We will obviously be evaluating the study and seeing how the volunteer presence, if and how it helps with the staff and also from the bereaved relatives' point of view around the care. And if our findings are positive, then we would look to disseminate those findings more widely so that this type of education program and volunteer support can be available across the country.
Well, end of life care is something that all of us need in society and increasingly with our aging population, with people having longer trajectories of life and living, also more of us are dying expected deaths. So the need to support people in the last year, months, and days of life is becoming a bigger societal problem and issue. And I think it's vital that we have good research to enable us to do that in the best possible way.
Mr Nick Ockenden, Institute for Volunteering Research
Nick Ockenden: I guess this research is responding to a couple of major challenges at the moment around volunteering. There's fewer people volunteering nationally, and there's major funding costs coming in across all sectors. That's something that hospices and other organizations are experiencing as well. What we want to do is identify ways to get organizations that involve volunteers around and to have direct contact with their patients and their families. How they can respond to these challenges. We know there's a lot of good practice out there, but just sometimes it's quite isolated.
We want to do a survey of hospices across the country, find out what's going on and follow that up with a number of in-depth case studies, where we can really drill down and find out about all these issues, find out about volunteer involvement, and how it could develop into the future. And really coming together with a series of good practice principles, and good practice guide, which we hope will be very very useful for organizations that involve volunteers.

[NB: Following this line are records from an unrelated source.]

(* ===== verification/GoText.v ===== *)
(** Texts, as the search of svc-systems and the events service take them apart: more of packages
    strings, strconv, encoding/hex and regexp, and JSON texts with their scanner.  Nothing here
    models code of the repository.

    A text is a sequence of bytes; those above 127 are taken to be part of valid UTF-8 and are
    passed on as they are, but for U+2028 and U+2029, which encoding/json escapes ([json_chars]).

    float64 and its texts, the paths of net/url, and the writing of JSON follow. *)
From stdpp Require Import base list strings pretty.
From Stdlib Require Import ZArith Ascii.
From Stdlib Require Import ZArith QArith_base Qreduction Ascii.
From S2P Require Import Prelude Go GoTime.
Open Scope string_scope.

Definition char (n : nat) : ascii := ascii_of_nat n.
Definition dquote : ascii := char 34.
Definition newline : ascii := char 10.

(** ** Package strings *)

(** The text before the first [sep] and the text after it. *)
Fixpoint cut (s sep : string) : option (string * string) :=
  if HasPrefix s sep then Some ("", drop_string (String.length sep) s)
  else match s with
       | EmptyString => None
       | String c s' =>
           match cut s' sep with Some (a, b) => Some (String c a, b) | None => None end
       end.
(** [strings.SplitN(s, sep, 2)] *)
Definition SplitN2 (s sep : string) : list string :=
  match cut s sep with Some (a, b) => [a; b] | None => [s] end.
Definition Count (s sep : string) : nat := (length (Split s sep) - 1)%nat.
Definition Join (l : list string) (sep : string) : string := String.concat sep l.

(** [strings.Replace(s, old, new, -1)]; an empty [old] is found before every character and at the
    end. *)
Fixpoint intersperse (s new : string) : string :=
  match s with EmptyString => new | String c s' => new +:+ String c (intersperse s' new) end.
Definition Replace (s old new : string) : string :=
  if String.eqb old "" then intersperse s new else Join (Split s old) new.
(** [strings.Replace(s, old, new, 1)] *)
Definition Replace1 (s old new : string) : string :=
  match cut s old with Some (a, b) => a +:+ new +:+ b | None => s end.

(** [strings.Trim(s, c)] for one character. *)
Fixpoint TrimLeft (c : ascii) (s : string) : string :=
  match s with String d s' => if Ascii.eqb d c then TrimLeft c s' else s | EmptyString => "" end.
Fixpoint TrimRight (c : ascii) (s : string) : string :=
  match s with
  | EmptyString => ""
  | String d s' => let t := TrimRight c s' in
                   if String.eqb t "" && Ascii.eqb d c then "" else String d t
  end.
Definition Trim (s : string) (c : ascii) : string := TrimRight c (TrimLeft c s).
Definition TrimSuffix (s suf : string) : string :=
  if HasSuffix s suf then String.substring 0 (String.length s - String.length suf) s else s.

Lemma HasSuffix_app s t : HasSuffix (s +:+ t) t = true.
Proof.
  induction s as [|d s IH]; [change ("" +:+ t) with t; destruct t; [done|]; cbn [HasSuffix]; by rewrite String.eqb_refl|].
  change (String.eqb (String d (s +:+ t)) t || HasSuffix (s +:+ t) t = true). by rewrite IH, orb_true_r.
Qed.

(** [s[lo:hi]] of a string panics out of range. *)
Definition slice_to (s : string) (hi : nat) : outcome string :=
  if (hi <=? String.length s)%nat then Ok (String.substring 0 hi s) else Panic.
Definition slice_from (s : string) (lo : nat) : outcome string :=
  if (lo <=? String.length s)%nat then Ok (drop_string lo s) else Panic.

(** ** Packages encoding/hex and strconv *)

Definition hex_val (c : ascii) : option Z :=
  let n := Z.of_nat (nat_of_ascii c) in
  if is_digit c then Some (n - 48)%Z
  else if ((97 <=? n) && (n <=? 102))%Z then Some (n - 87)%Z
  else if ((65 <=? n) && (n <=? 70))%Z then Some (n - 55)%Z
  else None.
Definition byte_of (n : Z) : ascii := ascii_of_nat (Z.to_nat n).
(** Removing the members [exp] from distinct members [all] leaves the others, in their order. *)
Lemma remove_members_spec exp all : NoDup all ->
  remove_members exp all = Ok (filter (fun v => v ∉ exp) all).
Proof.
  intros Hnd. unfold remove_members.
  assert (Hg : forall arr len, (len <= length arr)%nat -> NoDup (take len arr) -> exists arr' len',
            remove_each exp arr len = Ok (arr', len') /\
            take len' arr' = filter (fun v => v ∉ exp) (take len arr)).
  { clear Hnd. induction exp as [|x exp IH]; intros arr len Hlen Hnd; cbn [remove_each].
    - exists arr, len. split; [done|]. symmetry. apply filter_keep. intros v _ Hv. by apply elem_of_nil in Hv.
    - destruct (remove_pass_spec x arr len Hlen Hnd) as (arr1 & len1 & -> & Hlen1 & E1). cbn [obind].
      destruct (IH arr1 len1) as (arr2 & len2 & -> & E2); [done|by rewrite E1; apply NoDup_filter|].
      exists arr2, len2. split; [done|]. rewrite E2, E1, list_filter_filter. apply list_filter_iff.
      intros v. rewrite elem_of_cons. tauto. }
  destruct (Hg all (length all)) as (arr & len & -> & E); [done|by rewrite take_ge|].
  cbn [obind]. by rewrite E, take_ge.
Qed.

(** ** The texts of links *)

Definition link_val (x : Link) : jval := VObj [("@odata.id", VStr (Oid x))].

Lemma dec_link_val old x : dec_link old (link_val x) = x.
Proof. by destruct x. Qed.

I think we'd like to achieve an improvement in experience of volunteers, and ways in which they're managed and supported which will hopefully improve the effectiveness and have no kind of effects to those patients and families who receive support from them. I think also there's a real focus on trying to improve the experience of the organizations that involve volunteers. Hopefully, they can involve new approaches and methods of volunteer involvement, improve the treatment and attention of volunteers as well.

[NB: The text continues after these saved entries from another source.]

(** ** Searches: the rounds of a scan with a float cursor that collect what they find *)

(** A round: the cursor, and what was collected so far. *)
Definition scanPage (db : DbType) (index pattern : string) (collect : list string -> outcome (list string))
    (st : Z * list string) : IO ((string + list string) + (Z * list string)) :=
  let (currentCursor, getList) := st in
  let! d := zscan db index (FloatCursor currentCursor) pattern in
  match d with
  | inl err => ret (inl (inl err))
  | inr (stringCursor, data) =>
      let! found := lift (collect (not_zero data)) in
      let getList := (getList ++ found)%list in
      if String.eqb stringCursor "0" then ret (inl (inr getList))
      else match atoi stringCursor with
           | Some n => ret (inr (n, getList))
           | None => ret (inl (inl (num_error "ParseFloat" stringCursor "invalid syntax")))
           end
  end.
Definition scanAll (db : DbType) (index pattern : string) (c : Z)
    (collect : list string -> outcome (list string)) : IO (option (string + list string)) :=
  iterM fuel (scanPage db index pattern collect) (c, []).

Fixpoint second_parts (l : list string) : outcome (list string) :=
  match l with
  | [] => Ok []
  | d :: l' => obind (GoTime.index (Split d "::") 1) (fun id =>
                 obind (second_parts l') (fun ids => Ok (id :: ids)))
  end.
Definition GetString (db : DbType) (index : string) (c : Z) (match_ : string) (regexFlag : bool)
  : IO (option (string + list string)) :=
  scanAll db index (ToLower match_) c (if regexFlag then Ok else second_parts).

Definition GetEvtSubscriptions (db : DbType) (index searchKey : string)
  : IO (option (string + list string)) :=
  scanAll db index searchKey 0 Ok.

(** The entries of a list of numbers: the identifiers that a value of theirs matches, or the error
    of a value that is no number.  No value matches an unknown condition. *)
Definition storage_match (condition : string) (v match_ : float64) : outcome bool :=
  if String.eqb condition "eq" then big_equal match_ v
  else Ok (if String.eqb condition "gt" then float_lt match_ v
           else if String.eqb condition "ge" then float_le match_ v
           else if String.eqb condition "lt" then float_lt v match_
           else if String.eqb condition "le" then float_le v match_
           else false).
Fixpoint storage_values (condition : string) (match_ : float64) (id : string) (values : list string)
  : outcome (string + list string) :=
  match values with
  | [] => Ok (inr [])
  | value :: values' =>
      match ParseFloat value with
      | inl err => Ok (inl err)
      | inr v =>
          obind (storage_match condition v match_) (fun found =>
          obind (storage_values condition match_ id values') (fun r =>
            match r with
            | inl err => Ok (inl err)
            | inr ids => Ok (inr (if found then id :: ids else ids))
            end))
      end
  end.
Fixpoint storage_entries (condition : string) (match_ : float64) (l : list string)
  : outcome (string + list string) :=
  match l with
  | [] => Ok (inr [])
  | k :: l' =>
      obind (GoTime.index (Split k "::") 0) (fun values =>
      obind (GoTime.index (Split k "::") 1) (fun id =>
      obind (storage_values condition match_ id (Split (Replace (Replace values "]" "") "[" "") " ")) (fun r =>
        match r with
        | inl err => Ok (inl err)
        | inr found =>
            obind (storage_entries condition match_ l') (fun r =>
              match r with
              | inl err => Ok (inl err)
              | inr rest => Ok (inr (found ++ rest)%list)
              end)
        end)))
  end.
Definition GetStorageList (db : DbType) (index : string) (c : Z) (match_ : float64) (condition : string)
    (regexFlag : bool) : IO (option (string + list string)) :=
  let! r := scanAll db index "*" c Ok in
  match r with
  | None => ret None
  | Some (inl err) => ret (Some (inl err))
  | Some (inr getList) =>
      if regexFlag then ret (Some (inr getList))
      else
        let! r := lift (storage_entries condition match_ getList) in
        match r with
        | inl err => ret (Some (inl err))
        | inr storeList => ret (Some (inr (getUniqueSlice storeList)))
        end
  end.

(** ** The indices of a resource *)

(** The dynamic type of a value of the form; JSON has no other numbers than finite ones.  [FOther]
    is the text of a value of another type. *)
Inductive form_value :=
| FInt (n : Z)
| FFloat (q : Q)
| FString (s : string)
| FStrings (l : list string)
| FFloats (l : list Q)
| FOther (text : string).
Definition form_entry (value : form_value) (uuid : string) : string + (Q * string) :=
  match value with
  | FInt n => inr (inject_Z n, show_int n +:+ "::" +:+ uuid)
  | FFloat q => inr (q, FormatFloat (Fin q) +:+ "::" +:+ uuid)
  | FString s => inr (inject_Z 0, ToLower s +:+ "::" +:+ uuid)
  | FStrings l => inr (inject_Z 0, ToLower (bracketed l) +:+ "::" +:+ uuid)
  | FFloats l => inr (inject_Z 0, bracketed ((fun q => FormatFloat (Fin q)) <$> l) +:+ "::" +:+ uuid)
  | FOther text => inl ("error while saving index, unsupported value type " +:+ text)
  end.
(** The form is a map: its entries in the order of the run. *)
Definition CreateIndex (db : DbType) (form : list (string * form_value)) (uuid : string) : IO (option string) :=
  let! writePool := LoadWritePool db in
  match writePool with
  | None => ret (Some "error while Creating index: WritePool is nil ")
  | Some a =>
      let! r := loopM form tt (fun _ '(index, value) =>
        match form_entry value uuid with
        | inl err => ret (inl err)
        | inr (val, key) =>
            let! e := ZSend a (ZADD index val key) in
            match e with
            | Some err => StoreWritePoolNil db ;;; ret (inl err)
            | None => ret (inr tt)
            end
        end) in
      match r with inl err => ret (Some err) | inr _ => ret None end
  end.
Definition index_failed (err : string) : string := "Error while updating index: " +:+ err.
Definition UpdateResourceIndex (db : DbType) (form : list (string * form_value)) (uuid : string)
  : IO (option (option string)) :=
  let! r := loopM form tt (fun _ '(index, _) =>
    let! err := Del db index uuid in
    match err with
    | None => ret (inl None)
    | Some (Some err) => if String.eqb err "no data with ID found" then ret (inr tt)
                         else ret (inl (Some (index_failed err)))
    | Some None => ret (inr tt)
    end) in
  match r with
  | inl r => ret (match r with Some e => Some (Some e) | None => None end)
  | inr _ =>
      let! err := CreateIndex db form uuid in
      ret (Some (match err with Some err => Some (index_failed err) | None => None end))
  end.

(** ** Event subscriptions *)

Definition CreateEvtSubscriptionIndex (db : DbType) (index key : string) : IO (option (option string)) :=
  let! writePool := LoadWritePool db in
  match writePool with
  | None => ret (Some (Some "WritePool is nil"))
  | Some a =>
      let! val := GetEvtSubscriptions db index (escape_brackets key) in
      match val with
      | None => ret None
      | Some (inr (_ :: _)) => ret (Some (Some ("Data Already Exist for the index: " +:+ index)))
      | Some _ => (* its error is ignored *)
          let! e := ZSend a (ZADD index 0 key) in
          match e with
          | Some err => StoreWritePoolNil db ;;; ret (Some (Some err))
          | None => ret (Some None)
          end
      end
  end.

(** Buffers a ZREM for each member; errors other than a lost connection are passed over. *)
Definition sendRemoves (db : DbType) (a : addr) (index : string) (value : list string)
  : IO (option string) :=
  let! r := loopM value tt (fun _ data =>
    let! e := ZSend a (ZREM index data) in
    match e with
    | Some err =>
        let! e := zwrite_failed db err None in
        match e with Some e => ret (inl e) | None => ret (inr tt) end
    | None => ret (inr tt)
    end) in
  match r with inl e => ret (Some e) | inr _ => ret None end.

Definition DeleteEvtSubscriptions (db : DbType) (index removeKey : string) : IO (option (option string)) :=
  let! writePool := LoadWritePool db in
  match writePool with
  | None => ret (Some (Some "WritePool is nil"))
  | Some a =>
      let! value := GetEvtSubscriptions db index removeKey in
      match value with
      | None => ret None
      | Some (inl err) => ret (Some (Some err))
      | Some (inr []) => ret (Some (Some ("No data found for the key: " +:+ removeKey)))
      | Some (inr value) => let! e := sendRemoves db a index value in ret (Some e)
      end
  end.

Definition UpdateEvtSubscriptions (db : DbType) (index subscritionID key : string)
  : IO (option (option string)) :=
  let! err := DeleteEvtSubscriptions db index subscritionID in
  match err with
  | Some None =>
      let! err := CreateEvtSubscriptionIndex db index key in
      match err with
      | Some (Some _) => ret (Some (Some "Error while updating subscriptions"))
      | r => ret r
      end
  | r => ret r
  end.

(** ** Device subscriptions *)

(** Returns after the first page, which holds the only entry of a host. *)
Definition GetDeviceSubscription (db : DbType) (index match_ : string) : IO (string + list string) :=
  let! d := zscan db index (FloatCursor 0) match_ in
  match d with
  | inl err => ret (inl err)
  | inr (_, []) => ret (inl ("No data found for the key: " +:+ match_))
  | inr (_, data) => ret (inr data)
  end.

Definition device_key (hostIP location : string) (originResources : list string) : string :=
  hostIP +:+ "::" +:+ location +:+ "::" +:+ bracketed originResources.
Definition CreateDeviceSubscriptionIndex (db : DbType) (index hostIP location : string)
    (originResources : list string) : IO (option string) :=
  let! writePool := LoadWritePool db in
  match writePool with
  | None => ret (Some "WritePool is nil")
  | Some a =>
      let key := device_key hostIP location originResources in
      let! val := GetDeviceSubscription db index (escape_brackets key) in
      match val with
      | inr (_ :: _) => ret (Some ("Data Already Exist for the index: " +:+ index))
      | _ => ZSend a (ZADD index 0 key)
      end
  end.

Definition DeleteDeviceSubscription (db : DbType) (index hostIP : string) : IO (option string) :=
  let! writePool := LoadWritePool db in
  match writePool with
  | None => ret (Some "WritePool is nil")
  | Some a =>
      let! value := GetDeviceSubscription db index (hostIP +:+ "*") in
      match value with
      | inl err => ret (Some err)
      | inr [] => ret (Some ("No data found for the key: " +:+ hostIP))
      | inr value => sendRemoves db a index value
      end
  end.

Definition UpdateDeviceSubscription (db : DbType) (index hostIP location : string)
    (originResources : list string) : IO (option string) :=
  let! r := GetDeviceSubscription db index (hostIP +:+ "[^0-9]*") in
  match r with
  | inl err => ret (Some err)
  | inr _ =>
      let! err := DeleteDeviceSubscription db index (hostIP +:+ "[^0-9]") in
      match err with
      | Some err => ret (Some err)
      | None =>
          let! err := CreateDeviceSubscriptionIndex db index hostIP location originResources in
          match err with
          | Some _ => ret (Some "Error while updating subscriptions")
          | None => ret None
          end
      end
  end.
End Index.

Volunteers are actually crucial to end of life care. One key advantage is the relationship that they can form with patients and their families. It's about the added value nature of volunteering while engendering the trust that they can form. Just simply knowing that they are there because they're not being paid. It's their choice to be there. That's usually beneficial to patients. The scale of it is huge as well.
In 2004 the Institute of Volunteering Research did a study of hospices in the UK. We found out that there's approximately about 100,000 volunteers across the country and that just illustrates that these hospices would not be able to function without volunteers.

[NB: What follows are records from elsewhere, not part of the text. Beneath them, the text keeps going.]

(* ===== verification/DBSpec.v ===== *)
(** What the persistence manager promises its clients, and the proof that [ConnPool] keeps it.

    In a single-node deployment each database has one address, and a world shows, for each
    database, the finite map its server holds ([view]).  [evolves w v w'] says that [w'] is a later
    state of the process whose databases hold [v]; [ro w w'] that nothing was written.  A world is
    [healthy] when no command will fail and no write pool was lost; the specifications below say
    what every operation does in any world and what it does in a healthy one. *)
From stdpp Require Import base gmap list strings.
From S2P Require Import Prelude Go Response Redis World ConnPool.
Open Scope string_scope.

(** A database of the configuration. *)
Definition addr_of `{Config} (db : DbType) : addr := (Host (db_config db), Port (db_config db)).

Class SingleNode `{Config} : Prop := {
  ha_off : RedisHAEnabled DBc = false;
  addr_ne : addr_of InMemory <> addr_of OnDisk;
}.

Section spec.
Context `{EnvLaws, SingleNode}.
Implicit Types (w : World) (db : DbType) (k : string).

Abbreviation store := (gmap string jtext).

Definition view w db : store := contents (w_env w) (addr_of db).

Definition wf_pool db (p : option ConnPool) : Prop :=
  match p with
  | None => True
  | Some p => ReadPool p = Some (addr_of db) /\
              (WritePool p = None \/ WritePool p = Some (addr_of db))
  end.
Definition wf w : Prop := forall db, wf_pool db (pool_of db w).

(** The write pool of [db] was lost after a failed write. *)
Definition dead db w : Prop := exists p, pool_of db w = Some p /\ WritePool p = None.
Definition ready db w : Prop := is_Some (pool_of db w).
Definition healthy w : Prop := reliable (w_env w) /\ forall db, ~ dead db w.

Record evolves w (v : DbType -> store) w' : Prop := {
  ev_view : forall db, view w' db = v db;
  ev_wf : wf w';
  ev_ready : forall db, ready db w -> ready db w';
  ev_healthy : healthy w -> healthy w';
  ev_clock : (clock (w_env w) <= clock (w_env w'))%Z;
  ev_last : lastExpiredSessionCleanUpTime w' = lastExpiredSessionCleanUpTime w;
}.
Definition ro w w' : Prop := evolves w (view w) w'.

Definition upd (v : DbType -> store) db (m : store) : DbType -> store :=
  fun db' => if decide (db' = db) then m else v db'.

Lemma upd_eq v db m : upd v db m db = m.
Proof. unfold upd. by rewrite decide_True. Qed.
Lemma upd_ne v db db' m : db' <> db -> upd v db m db' = v db'.
Proof. intros. unfold upd. by rewrite decide_False. Qed.

Lemma addr_of_inj db db' : addr_of db = addr_of db' -> db = db'.
Proof. pose proof addr_ne. destruct db, db'; congruence. Qed.

(** ** The relation composes *)

Lemma ro_refl w : wf w -> ro w w.
Proof. intros Hwf. split; auto. lia. Qed.

Lemma ro_wf w w' : ro w w' -> wf w'.
Proof. apply ev_wf. Qed.
Lemma ro_view w w' db : ro w w' -> view w' db = view w db.
Proof. intros Hr. apply (ev_view _ _ _ Hr). Qed.

(** Worlds that show the same data: what is read off the databases does not tell them apart. *)
Record same_data w w' : Prop := { sd_view : forall db, view w db = view w' db }.
#[export] Instance same_data_equiv : Equivalence same_data.
Proof.
  split.
  - by split.
  - intros w w' [Hs]. by split.
  - intros w1 w2 w3 [Hs] [Ht]. split. intros db. by rewrite Hs.
Qed.
#[export] Instance view_proper : Proper (same_data ==> eq ==> eq) view.
Proof. intros w w' [Hs] db ? <-. apply Hs. Qed.
Lemma ro_same w w' : ro w w' -> same_data w' w.
Proof. intros Hr. split. intros db. by apply ro_view. Qed.

Lemma evolves_trans w v w' v' w'' : evolves w v w' -> evolves w' v' w'' -> evolves w v' w''.
Proof.
  intros [a1 a2 a3 a4 a5 a6] [b1 b2 b3 b4 b5 b6]. split; auto; [lia | congruence].
Qed.
Lemma evolves_ro w v w' w'' : evolves w v w' -> ro w' w'' -> evolves w v w''.
Proof.
  intros Ha [b1 b2 b3 b4 b5 b6]. destruct Ha as [a1 a2 a3 a4 a5 a6].
  split; auto; [|lia|congruence]. intros db. by rewrite b1, a1.
Qed.
Lemma ro_trans w w' w'' : ro w w' -> ro w' w'' -> ro w w''.
Proof. apply evolves_ro. Qed.
Lemma ro_evolves w w' v w'' : ro w w' -> evolves w' v w'' -> evolves w v w''.
Proof. apply evolves_trans. Qed.
Lemma evolves_ext w v v' w' : (forall db, v db = v' db) -> evolves w v w' -> evolves w v' w'.
Proof. intros Hv [a1 a2 a3 a4 a5 a6]. split; auto. intros db. by rewrite a1. Qed.
(** An update of an unchanged world's view. *)
Lemma evolves_ro_upd w w' db f w'' :
  ro w w' -> evolves w' (upd (view w') db (f (view w' db))) w'' ->
  evolves w (upd (view w) db (f (view w db))) w''.
Proof.
  intros Hr He. eapply evolves_ext; [|eapply ro_evolves; eassumption].
  intros db'. unfold upd. destruct (decide _); by rewrite (ro_view _ _ _ Hr).
Qed.

(** ** Steps of the environment *)

Lemma wf_with_env e w : wf (with_env e w) <-> wf w.
Proof. split; intros Hw db; specialize (Hw db); by destruct db. Qed.
Lemma pool_with_env e w db : pool_of db (with_env e w) = pool_of db w.
Proof. by destruct db. Qed.

Lemma healthy_env e w :
  (reliable (w_env w) -> reliable e) -> healthy w -> healthy (with_env e w).
Proof.
  intros He [Hr Hd]. split; [by apply He|]. intros db (p & Hp & Hw).
  rewrite pool_with_env in Hp. apply (Hd db). by exists p.
Qed.

Lemma ro_quiet w e : wf w -> quiet (w_env w) e -> ro w (with_env e w).
Proof.
  intros Hwf [Hc Hk Hr]. split; try done.
  - intros db. apply Hc.
  - intros Hh. by apply (healthy_env e w Hr).
Qed.

Lemma wp_in_env {A} (f : env -> A * env) Q w :
  (forall a e, f (w_env w) = (a, e) -> Q (Ok a) (with_env e w)) -> wp (in_env f) Q w.
Proof. intros HQ. unfold wp, in_env. destruct (f (w_env w)) as [a e] eqn:E. by apply HQ. Qed.

Lemma wp_Now w : wf w ->
  wp Now (fun o w' => exists t, o = Ok t /\ ro w w' /\ (clock (w_env w) <= t)%Z /\
                                clock (w_env w') = t) w.
Proof.
  intros Hwf. apply wp_in_env. intros t e E. destruct (now_law _ _ _ E) as (Hq & Hle & Hc).
  exists t. split_and!; auto using ro_quiet.
Qed.

Lemma wp_NewV4 w : wf w ->
  wp NewV4 (fun o w' => exists s, o = Ok s /\ ro w w' /\ String.length s = 36 /\ string_forall uuid_char s = true) w.
Proof.
  intros Hwf. apply wp_in_env. intros t e E. destruct (uuid_law _ _ _ E) as (Hq & Hl & Hc).
  exists t. split_and!; auto using ro_quiet.
Qed.

(** ** Connections *)

Lemma wp_the_pool db w p Q : pool_of db w = Some p -> Q (Ok p) w -> wp (the_pool db) Q w.
Proof. intros Hp HQ. unfold the_pool. wp_go. by rewrite Hp. Qed.

Lemma wp_read_conn db w Q : wf w -> ready db w -> Q (Ok (addr_of db)) w -> wp (read_conn db) Q w.
Proof.
  intros Hwf [p Hp] HQ. unfold read_conn. apply wp_bind, (wp_the_pool _ _ _ _ Hp). wp_go.
  specialize (Hwf db). rewrite Hp in Hwf. destruct Hwf as [-> _]. by apply wp_ret.
Qed.

(** The write pool is there, or it was lost. *)
Lemma wp_LoadWritePool db w Q : wf w -> ready db w ->
  (dead db w -> Q (Ok None) w) -> (~ dead db w -> Q (Ok (Some (addr_of db))) w) ->
  wp (LoadWritePool db) Q w.
Proof.
  intros Hwf [p Hp] Hd Ha. unfold LoadWritePool. apply wp_bind, (wp_the_pool _ _ _ _ Hp). wp_go.
  specialize (Hwf db). rewrite Hp in Hwf. destruct Hwf as [_ [Hw|Hw]]; rewrite Hw.
  - apply Hd. by exists p.
  - apply Ha. intros (p' & Hp' & Hw'). simplify_eq.
Qed.

Lemma with_pool_view db p w db' : view (with_pool db p w) db' = view w db'.
Proof. by destruct db. Qed.
Lemma with_pool_env db p w : w_env (with_pool db p w) = w_env w.
Proof. by destruct db. Qed.
Lemma pool_with_pool db p w : pool_of db (with_pool db p w) = p.
Proof. by destruct db. Qed.
Lemma pool_with_pool_ne db db' p w : db' <> db -> pool_of db' (with_pool db p w) = pool_of db' w.
Proof. by destruct db, db'. Qed.
Lemma last_with_pool db p w :
  lastExpiredSessionCleanUpTime (with_pool db p w) = lastExpiredSessionCleanUpTime w.
Proof. by destruct db. Qed.

(** A change of one pool, the databases as they are. *)
Lemma ro_with_pool db p w : wf w -> wf_pool db (Some p) ->
  (healthy w -> WritePool p <> None) -> ro w (with_pool db (Some p) w).
Proof.
  intros Hwf Hp Hh. split.
  - intros db'. apply with_pool_view.
  - intros db'. destruct (decide (db' = db)) as [->|Hne].
    + by rewrite pool_with_pool.
    + rewrite pool_with_pool_ne by done. apply Hwf.
  - intros db' Hr. unfold ready. destruct (decide (db' = db)) as [->|Hne].
    + rewrite pool_with_pool. by eexists.
    + by rewrite pool_with_pool_ne.
  - intros Hhe. pose proof Hhe as [Hrel Hd]. split; [by rewrite with_pool_env|].
    intros db' (p' & Hp' & Hw). destruct (decide (db' = db)) as [->|Hne].
    + rewrite pool_with_pool in Hp'. simplify_eq. by apply (Hh Hhe).
    + rewrite pool_with_pool_ne in Hp' by done. apply (Hd db'). by exists p'.
  - rewrite with_pool_env. lia.
  - apply last_with_pool.
Qed.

Professor Shelia Payne: Volunteers are engaged in helping patients directly and family members. A lot of volunteers work away, supporting, for example, fundraising, but the research we're going to focus on are those with direct involvement with patients. And is powerful because it'll influence policy of what...We know that volunteers are engaged in hospices. What we don't know is how best to support them, and what are the range of things that they can do. This work is going to be crucial in determining best use of resources for the future.